THE DATA =>
(** The lines a run prints on a tree, and how it ends. *)
Definition run (tree : node) : list string * (fault + unit) :=
  let (w, r) := script (mkWorld tree []) in (stdout w, r).

(** ** Pure readings of the loops, used to state what a run prints *)

(** The value line 20 computes from a stem. *)
Definition anlge_str (st : string) : string :=
  PyStr.slice_from (-2) (hd "" (PyStr.split "deg" st)).

(** The lines the file loop prints for a listing. *)
Definition file_lines (molecule _edge : string) (files : list path) : list string :=
  map (fun f => message molecule _edge (anlge_str (stem f)))
      (filter (fun f => String.eqb (suffix f) ".txt") files).

(** The same, on the entries of the listed directory. *)
Definition entry_lines (molecule _edge : string) (es : list (string * node)) : list string :=
  map (fun e => message molecule _edge (anlge_str (stem_of (fst e))))
      (filter (fun e => String.eqb (suffix_of (fst e)) ".txt") es).

Definition is_dir_node (n : node) : bool :=
  match n with Dir _ => true | File => false end.

(** What [p.is_dir()] answers on a tree. *)
Definition is_dir_b (t : node) (p : path) : bool :=
  match resolve t p with
  | Some n => is_dir_node n
  | None => false
  end.

(** The list the comprehension of lines 10-12 builds from a listing. *)
Definition molecule_names (t : node) (xs : list path) : list string :=
  map stem
      (filter (fun x => is_dir_b t x
                        && negb (String.eqb (name x) "Energy Calibration"))
              xs).

(** Lines 15-24 for one molecule. *)
Definition molecule_body (molecule : string) : M unit :=
  edges <- iterdir (joinpath data_path molecule) ;;
  edge_loop molecule edges.

(** A computation keeps the frame when it leaves the file system as it
    found it and only appends to what was printed. *)
Definition keeps_frame {A} (m : M A) : Prop :=
  forall w,
    fs (fst (m w)) = fs w
    /\ exists lines, stdout (fst (m w)) = (stdout w ++ lines)%list.
(** The [while target_scope is not None] loop of [evaluate]. *)
Fixpoint walk (catalogue : Catalogue) (fragment : string)
    (target_scope : Scope.t) (checked_uris : gset string)
    (refschema : option JSONSchema) : result (option JSONSchema) :=
  let continue checked_uris refschema :=
    match Scope.parent target_scope with
    | Some parent => walk catalogue fragment parent checked_uris refschema
    | None => Return refschema
    end in
  match base_uri (Scope.schema target_scope) with
  | Some base =>
      if decide (base ∈ checked_uris)
      then continue checked_uris refschema
      else
        let checked_uris := checked_uris ∪ {[base]} in
        let target_uri := uri.resolve_fragment fragment base in
        match get_schema catalogue target_uri with
        | Return found_schema =>
            if anchor_matches found_schema fragment
            then continue checked_uris (Some found_schema)
            else continue checked_uris refschema
        | Raise CatalogueError => continue checked_uris refschema
        | Raise e => Raise e
        end
  | None => continue checked_uris refschema
  end.

(** The call [refschema.evaluate(instance, scope)] that ends [evaluate]. *)
Record delegation : Type := mkDelegation {
  callee : JSONSchema;
  call_instance : JSON;
  call_scope : Scope.t;
}.

Definition evaluate (self : t) (catalogue : Catalogue)
    (instance : JSON) (scope : Scope.t) : result delegation :=
  bind (if dynamic self
        then walk catalogue (fragment self) scope ∅ (refschema self)
        else Return (refschema self))
    (fun refschema =>
       match refschema with
       | Some refschema => Return (mkDelegation refschema instance scope)
       | None => Raise AttributeError
       end).

End DynamicRefKeyword.

(** ** Notions used to state the theorems about [$dynamicRef] *)

(** The scope stack, innermost scope first, root last. *)
Fixpoint stack (scope : Scope.t) : list Scope.t :=
  scope :: match Scope.parent scope with
           | Some parent => stack parent
           | None => []
           end.

Definition scope_base (scope : Scope.t) : option URI :=
  base_uri (Scope.schema scope).

(** The base URIs that occur in a part of the stack. *)
Definition base_uris (scopes : list Scope.t) : gset string :=
  list_to_set (omap scope_base scopes).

WHAT NEEDS TO BE DONE => What do the lines above say from the one containing "let checked_uris := checked_uris" down to the one containing "(** The call"? Return them exactly, both end lines included, and only them.

RESPONSE TO THIS EXERCISE =>
        let checked_uris := checked_uris ∪ {[base]} in
        let target_uri := uri.resolve_fragment fragment base in
        match get_schema catalogue target_uri with
        | Return found_schema =>
            if anchor_matches found_schema fragment
            then continue checked_uris (Some found_schema)
            else continue checked_uris refschema
        | Raise CatalogueError => continue checked_uris refschema
        | Raise e => Raise e
        end
  | None => continue checked_uris refschema
  end.

(** The call [refschema.evaluate(instance, scope)] that ends [evaluate]. *)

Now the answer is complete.